Per poter sopravvivere è necessario un atto di ribellione al dolore, un atto costruttivo, che ridia energia alla mente, che riplasmi anche il corpo, che faccia crescere sotto tutti i punti di vista. Di questo diventa metafora, bellissima ed efficace, la casa sull'albero a cui Caitlin inizia a dare forma: il sogno di ogni bambino che diventa tappa di passaggio forzato per la guarigione e l'ingresso in una nuova esistenza adulta. Un’esistenza in cui sia possibile guardarsi e vedersi per quello che si è diventati:
Non è il lieto fine che avevamo sognato io Ingrid, ma è solo una delle tante cose con cui sto imparando a misurarmi. La vita che cambia. Le persone e le cose che passano. E quelle che arrivano, senza che tu te l'aspetti, e ti abbracciano forte.

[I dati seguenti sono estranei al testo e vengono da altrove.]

Lemma scheduler_exits_only_when_stopped_witness :
  Sys.step (Sys.set_prop (mkCTxnPropagator false [] 1000)
              (Sys.set_bg Sys.BLoopHead (Sys.init None)))
    (Sys.bg_next [] (Sys.set_prop (mkCTxnPropagator false [] 1000)
              (Sys.set_bg Sys.BLoopHead (Sys.init None)))) /\
  mRunning (Sys.prop (Sys.set_prop (mkCTxnPropagator false [] 1000)
              (Sys.set_bg Sys.BLoopHead (Sys.init None)))) = false.
Proof.
  assert (Hs : Sys.step (Sys.set_prop (mkCTxnPropagator false [] 1000)
              (Sys.set_bg Sys.BLoopHead (Sys.init None)))
    (Sys.bg_next [] (Sys.set_prop (mkCTxnPropagator false [] 1000)
              (Sys.set_bg Sys.BLoopHead (Sys.init None)))))
    by apply Sys.step_bg.
  split; [exact Hs|].
  destruct (scheduler_exits_only_when_stopped _ _ Hs
              (ltac:(discriminate)) (ltac:(reflexivity)))
    as [[_ [R _]]|E]; [exact R|reflexivity].
Defined.
(** C5 at a chunk that holds an event, a comment line, the sentinel and one
    more event, a further chunk waiting behind it: the loop ends on the
    sentinel, and the chunk without the comment line gives the same events,
    the same response and the same end. *)
Lemma C5_witness_sentinel_mid_chunk :
  let first := JSON_stringify_response (lit "Bonjour") in
  let late := JSON_stringify_response (lit " trop tard") in
  let above := lit "data: " ++ first ++ [0x0A; 0x0A] in
  let line := lit ": note" in
  let below := lit "data: [DONE]" ++ [0x0A; 0x0A] ++ lit "data: " ++ late ++ [0x0A; 0x0A] in
  let value :=
    TextEncoder_encode
      (lit "data: " ++ first ++ [0x0A; 0x0A] ++ lit ": note" ++ [0x0A]
       ++ lit "data: [DONE]" ++ [0x0A; 0x0A] ++ lit "data: " ++ late ++ [0x0A; 0x0A]) in
  let rest := [TextEncoder_encode (lit "data: " ++ late ++ [0x0A; 0x0A])] in
  let bare := TextEncoder_encode (above ++ below) in
  parsed_events
    (consumeSseEvents ([] ++ snd (TextDecoder_decode_stream TextDecoder_new value)))
  = [first] ++ DONE :: [late]
  /\ readLoop (fun _ => true) (fun l => l) (value :: rest) TextDecoder_new [] []
     = mkStreamResult (lit "Bonjour") [] true rest
  /\ startsWith (removeCR line) (lit "data:") = false
  /\ snd (TextDecoder_decode_stream TextDecoder_new (List.concat [value]))
     = above ++ line ++ 0x0A :: below
  /\ snd (TextDecoder_decode_stream TextDecoder_new (List.concat [bare])) = above ++ below
  /\ parsed_events (consumeSseEvents (above ++ line ++ 0x0A :: below))
     = parsed_events (consumeSseEvents (above ++ below))
  /\ responseText (sendMessage_stream (fun _ => true) (fun l => l) [value])
     = responseText (sendMessage_stream (fun _ => true) (fun l => l) [bare])
  /\ sawDone (sendMessage_stream (fun _ => true) (fun l => l) [value])
     = sawDone (sendMessage_stream (fun _ => true) (fun l => l) [bare]).
Proof.
  cbv zeta.
  set (first := JSON_stringify_response (lit "Bonjour")).
  set (late := JSON_stringify_response (lit " trop tard")).
  set (value := TextEncoder_encode
                  (lit "data: " ++ first ++ [0x0A; 0x0A] ++ lit ": note" ++ [0x0A]
                   ++ lit "data: [DONE]" ++ [0x0A; 0x0A] ++ lit "data: " ++ late
                   ++ [0x0A; 0x0A])).
  set (rest := [TextEncoder_encode (lit "data: " ++ late ++ [0x0A; 0x0A])]).
  set (above := lit "data: " ++ first ++ [0x0A; 0x0A]).
  set (below := lit "data: [DONE]" ++ [0x0A; 0x0A] ++ lit "data: " ++ late ++ [0x0A; 0x0A]).
  set (bare := TextEncoder_encode (above ++ below)).
  pose proof (C5_sentinel_ends_the_stream (fun _ => true) (fun l => l)
                TextDecoder_new [] [] value rest [first] [late] [] []
                (lit ": note") above below [value] [bare]) as (Hsentinel & _ & Hline & _).
  cbv zeta in Hsentinel.
  assert (He : parsed_events
                 (consumeSseEvents
                    ([] ++ snd (TextDecoder_decode_stream TextDecoder_new value)))
               = [first] ++ DONE :: [late])
    by (vm_compute; reflexivity).
  assert (Hno : ~ In DONE [first]) by (vm_compute; intros [E|[]]; discriminate).
  assert (Hstart : removeCR above = [] \/ last (removeCR above) 0 = 0x0A)
    by (right; vm_compute; reflexivity).
  assert (Hlf : Forall (fun x => x <> 0x0A) (lit ": note"))
    by (vm_compute; repeat (constructor; [discriminate|]); constructor).
  assert (Hne : removeCR (lit ": note") <> []) by (vm_compute; discriminate).
  assert (Hd : startsWith (removeCR (lit ": note")) (lit "data:") = false)
    by (vm_compute; reflexivity).
  assert (H1 : snd (TextDecoder_decode_stream TextDecoder_new (List.concat [value]))
               = above ++ lit ": note" ++ 0x0A :: below)
    by (vm_compute; reflexivity).
  assert (H2 : snd (TextDecoder_decode_stream TextDecoder_new (List.concat [bare]))
               = above ++ below)
    by (vm_compute; reflexivity).
  destruct (Hline Hstart Hlf Hne Hd) as [Hev Hstream].
  destruct (Hstream H1 H2) as [Hshown Hend].
  split; [exact He|].
  split; [rewrite (Hsentinel He Hno); vm_compute; reflexivity|].
  split; [exact Hd|]. split; [exact H1|]. split; [exact H2|].
  split; [exact Hev|]. split; [exact Hshown|exact Hend].
Defined.
Lemma history_record_fields : forall tg fd details pid tag tid ti row,
  history_record tg fd details pid tag tid ti = Ok row ->
  hr_player_id row = pid /\ hr_player_tag row = tag /\ hr_tournament_id row = tid /\
  hr_tournament_name row = ti_name ti /\ hr_tournament_slug row = ti_slug ti /\
  (truthy (hr_placement row) = true \/
     (hr_placement row = JInt 0 /\ hr_event_name row = JStr "Unknown")) /\
  (truthy (hr_total_entrants row) = true \/ hr_total_entrants row = JInt 0) /\
  (dict_get Z.eqb details tid = None ->
     hr_placement row = JInt 0 /\ hr_event_name row = JStr "Unknown" /\
     hr_total_entrants row = JInt 0).
Proof.
  intros tg fd details pid tag tid ti row H. unfold history_record in H.
  destruct (dict_get Z.eqb details tid) as [td|] eqn:G.
  - destruct (find_player_data tg td pid) as [[[p en] te]|ex]; cbn [bind] in H; [|discriminate H].
    cbv zeta in H.
    destruct (truthy p) eqn:Tp; destruct (truthy te) eqn:Tt; injection H as <-; cbn;
      repeat split; try discriminate; auto.
  - injection H as <-. cbn. repeat split; auto.
Qed.

Lemma player_histories_rows : forall tg fd details pid tag ts rows,
  player_histories tg fd details pid tag ts = Ok rows ->
  Forall2 (fun kv row => history_record tg fd details pid tag (fst kv) (snd kv) = Ok row) ts rows.
Proof.
  intros tg fd details pid tag ts. induction ts as [|[tid ti] r IH]; intros rows H; cbn in H.
  - injection H as <-. constructor.
  - bind_ok H. injection H as <-. constructor; [exact E|exact (IH _ eq_refl)].
Qed.

Lemma combined_rows : forall tg fd pts details rows,
  create_combined_tournament_histories tg fd pts details = Ok rows ->
  Forall2 (fun it row => history_record tg fd details (fst it) (fst (snd it)) (fst (snd (snd it)))
                           (snd (snd (snd it))) = Ok row)
    (flat_map (fun pd => map (fun kv => (fst pd, (fst (snd pd), kv))) (snd (snd pd))) pts) rows.
Proof.
  intros tg fd pts details. induction pts as [|[pid [tag ts]] r IH]; intros rows H; cbn in H.
  - injection H as <-. constructor.
  - bind_ok H. injection H as <-. cbn [flat_map fst snd].
    apply Forall2_app; [|exact (IH _ eq_refl)].
    apply player_histories_rows in E. clear -E. induction E; constructor; [exact H|exact IHE].
Qed.

(** ** X16: the combined histories have one row per competitor and
    tournament of the competitor map, in map order: competitor by
    competitor, each competitor's tournaments in the order of its map,
    with the competitor's id and tag and the tournament's id, name and
    slug. *)
Theorem history_rows_follow_map : forall tg fd pts details rows,
  create_combined_tournament_histories tg fd pts details = Ok rows ->
  map (fun row => (hr_player_id row, hr_player_tag row, hr_tournament_id row,
                   hr_tournament_name row, hr_tournament_slug row)) rows =
  flat_map (fun pd => map (fun kv => (fst pd, fst (snd pd), fst kv, ti_name (snd kv), ti_slug (snd kv)))
                          (snd (snd pd))) pts.
Proof.
  intros tg fd pts details rows H. apply combined_rows in H.
  assert (E : flat_map (fun pd => map (fun kv => (fst pd, fst (snd pd), fst kv, ti_name (snd kv),
                                                  ti_slug (snd kv))) (snd (snd pd))) pts =
              map (fun it => (fst it, fst (snd it), fst (snd (snd it)),
                              ti_name (snd (snd (snd it))), ti_slug (snd (snd (snd it)))))
                  (flat_map (fun pd => map (fun kv => (fst pd, (fst (snd pd), kv))) (snd (snd pd))) pts)).
  { clear H. induction pts as [|pd r IHp]; [reflexivity|]. cbn [flat_map]. rewrite map_app, IHp, map_map.
    reflexivity. }
  rewrite E. clear E. induction H as [|it row l rs Hr _ IH]; [reflexivity|].
  cbn [map]. rewrite IH. destruct it as [pid [tag [tid ti]]]. cbn [fst snd] in Hr |- *.
  destruct (history_record_fields _ _ _ _ _ _ _ _ Hr) as [-> [-> [-> [-> [-> _]]]]]. reflexivity.
Qed.

Lemma history_rows_follow_map_witness :
  map (fun row => (hr_player_id row, hr_player_tag row, hr_tournament_id row,
                   hr_tournament_name row, hr_tournament_slug row))
    [{| hr_player_id := 7; hr_player_tag := "A"; hr_tournament_id := 1; hr_tournament_name := "Evo";
        hr_tournament_slug := "tournament/evo"; hr_tournament_date := "2025-07-03";
        hr_placement := JInt 3; hr_event_name := JStr "SF6 Singles"; hr_total_entrants := JInt 64 |};
     {| hr_player_id := 7; hr_player_tag := "A"; hr_tournament_id := 2; hr_tournament_name := "Evo";
        hr_tournament_slug := "tournament/evo"; hr_tournament_date := "2025-07-03";
        hr_placement := JInt 0; hr_event_name := JStr "Unknown"; hr_total_entrants := JInt 0 |}] =
  flat_map (fun pd => map (fun kv => (fst pd, fst (snd pd), fst kv, ti_name (snd kv), ti_slug (snd kv)))
                          (snd (snd pd))) [(7, ("A", [(1, evo_info); (2, evo_info)]))].
Proof.
  apply (history_rows_follow_map (Some "SF6") (fun _ => "2025-07-03")
           [(7, ("A", [(1, evo_info); (2, evo_info)]))] [(1, JObj [("events", JList [sf6_event])])]).
  vm_compute. reflexivity.
Defined.

(** ** X17: in every history row the placement is truthy, or it is [0]
    with the event name ['Unknown']; the entrant count is truthy or [0];
    and a tournament without details gets placement [0], event name
    ['Unknown'] and entrant count [0]. *)
Theorem history_rows_defaults : forall tg fd pts details rows,
  create_combined_tournament_histories tg fd pts details = Ok rows ->
  forall row, In row rows ->
  (truthy (hr_placement row) = true \/
     (hr_placement row = JInt 0 /\ hr_event_name row = JStr "Unknown")) /\
  (truthy (hr_total_entrants row) = true \/ hr_total_entrants row = JInt 0) /\
  (dict_get Z.eqb details (hr_tournament_id row) = None ->
     hr_placement row = JInt 0 /\ hr_event_name row = JStr "Unknown" /\
     hr_total_entrants row = JInt 0).
Proof.
  intros tg fd pts details rows H row Hin. apply combined_rows in H.
  induction H as [|it r l rs Hr _ IH]; [destruct Hin|]. destruct Hin as [<-|Hin]; [|exact (IH Hin)].
  destruct (history_record_fields _ _ _ _ _ _ _ _ Hr) as [_ [_ [E [_ [_ [P [T D]]]]]]].
  rewrite E. split; [exact P|split; [exact T|exact D]].
Qed.

Lemma history_rows_defaults_witness :
  (truthy (hr_placement absent_details_row) = true \/
     (hr_placement absent_details_row = JInt 0 /\ hr_event_name absent_details_row = JStr "Unknown")) /\
  (truthy (hr_total_entrants absent_details_row) = true \/ hr_total_entrants absent_details_row = JInt 0) /\
  (dict_get Z.eqb [(1, JObj [("events", JList [sf6_event])])] (hr_tournament_id absent_details_row) = None ->
     hr_placement absent_details_row = JInt 0 /\ hr_event_name absent_details_row = JStr "Unknown" /\
     hr_total_entrants absent_details_row = JInt 0).
Proof.
  apply (history_rows_defaults (Some "SF6") (fun _ => "2025-07-03")
           [(7, ("A", [(1, evo_info); (2, evo_info)]))] _
           [{| hr_player_id := 7; hr_player_tag := "A"; hr_tournament_id := 1;
               hr_tournament_name := "Evo"; hr_tournament_slug := "tournament/evo";
               hr_tournament_date := "2025-07-03"; hr_placement := JInt 3;
               hr_event_name := JStr "SF6 Singles"; hr_total_entrants := JInt 64 |};
            {| hr_player_id := 7; hr_player_tag := "A"; hr_tournament_id := 2;
               hr_tournament_name := "Evo"; hr_tournament_slug := "tournament/evo";
               hr_tournament_date := "2025-07-03"; hr_placement := JInt 0;
               hr_event_name := JStr "Unknown"; hr_total_entrants := JInt 0 |}]).
  - vm_compute. reflexivity.
  - right. left. reflexivity.
Defined.

(** ** Head-to-head extraction *)

Lemma extract_from_sets_sound : forall swap score targets tname sets ms m,
  extract_from_sets swap score targets tname sets = Ok ms -> In m ms ->
  exists sd, In sd sets /\
    analyze_set_for_h2h targets tname (swap sd) (score (set_id sd)) sd = Ok (Some m).
Proof.
  intros swap score targets tname sets. induction sets as [|sd r IH]; intros ms m H Hm; cbn in H.
  - injection H as <-. destruct Hm.
  - destruct (analyze_set_for_h2h targets tname (swap sd) (score (set_id sd)) sd) as [o|ex] eqn:A;
      cbn [bind] in H; [|discriminate H].
    bind_ok H. injection H as <-. destruct o as [o|].
    + destruct Hm as [<-|Hm]; [exists sd; split; [left; reflexivity|exact A]|].
      destruct (IH _ _ eq_refl Hm) as [sd' [H1 H2]]. exists sd'. split; [right; exact H1|exact H2].
    + destruct (IH _ _ eq_refl Hm) as [sd' [H1 H2]]. exists sd'. split; [right; exact H1|exact H2].
Qed.

Lemma extract_from_events_sound : forall tg swap score targets tname evs ms m,
  extract_from_events tg swap score targets tname evs = Ok ms -> In m ms ->
  exists e g sets sd, In e evs /\ ev_game e = Ok g /\ opt_str_eqb g tg = true /\
    ev_nodes e = Ok sets /\ In sd sets /\
    analyze_set_for_h2h targets tname (swap sd) (score (set_id sd)) sd = Ok (Some m).
Proof.
  intros tg swap score targets tname evs. induction evs as [|e r IH]; intros ms m H Hm; cbn in H.
  - injection H as <-. destruct Hm.
  - destruct (ev_game e) as [g|ex] eqn:G; cbn [bind] in H; [|discriminate H].
    destruct (opt_str_eqb g tg) eqn:T; cbn [negb] in H.
    + destruct (ev_nodes e) as [sets|ex] eqn:N; cbn [bind] in H; [|discriminate H].
      destruct (extract_from_sets swap score targets tname sets) as [ms1|ex] eqn:X;
        cbn [bind] in H; [|discriminate H].
      bind_ok H. injection H as <-. apply in_app_or in Hm. destruct Hm as [Hm|Hm].
      * destruct (extract_from_sets_sound _ _ _ _ _ _ _ X Hm) as [sd [H1 H2]].
        exists e, g, sets, sd. repeat split; try assumption. left. reflexivity.
      * destruct (IH _ _ eq_refl Hm) as [e' [g' [sets' [sd [H1 H2]]]]].
        exists e', g', sets', sd. split; [right; exact H1|exact H2].
    + destruct (IH _ _ H Hm) as [e' [g' [sets' [sd [H1 H2]]]]].
      exists e', g', sets', sd. split; [right; exact H1|exact H2].
Qed.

Con sensibilità e cura, l'autrice descrive una gioventù per cui ancora tante cose hanno senso, a cui tante cose possono dare gioia: la musica, l'arte, la letteratura, lo sport, l'amicizia, l'amore, i luoghi cari, la patente di guida, i piccoli rituali familiari, la libertà progressivamente acquisita, scoprire come ti piace bere il caffè. Questa è una gioventù che anche l'adulto finalmente riconosce e che può vivere, per una volta, senza la preoccupazione che lo attanaglia di fronte a romanzi simili, eppure lontanissimi da questo. Perché la fragilità si coniuga al coraggio, l'abbandono alla tenacia, l'insicurezza alla determinazione. Questo è un romanzo in cui si può e si vuole credere. Ed è quello che, più di tutti gli altri appartenenti al genere ed editi di recente, verrebbe voglia di consigliare.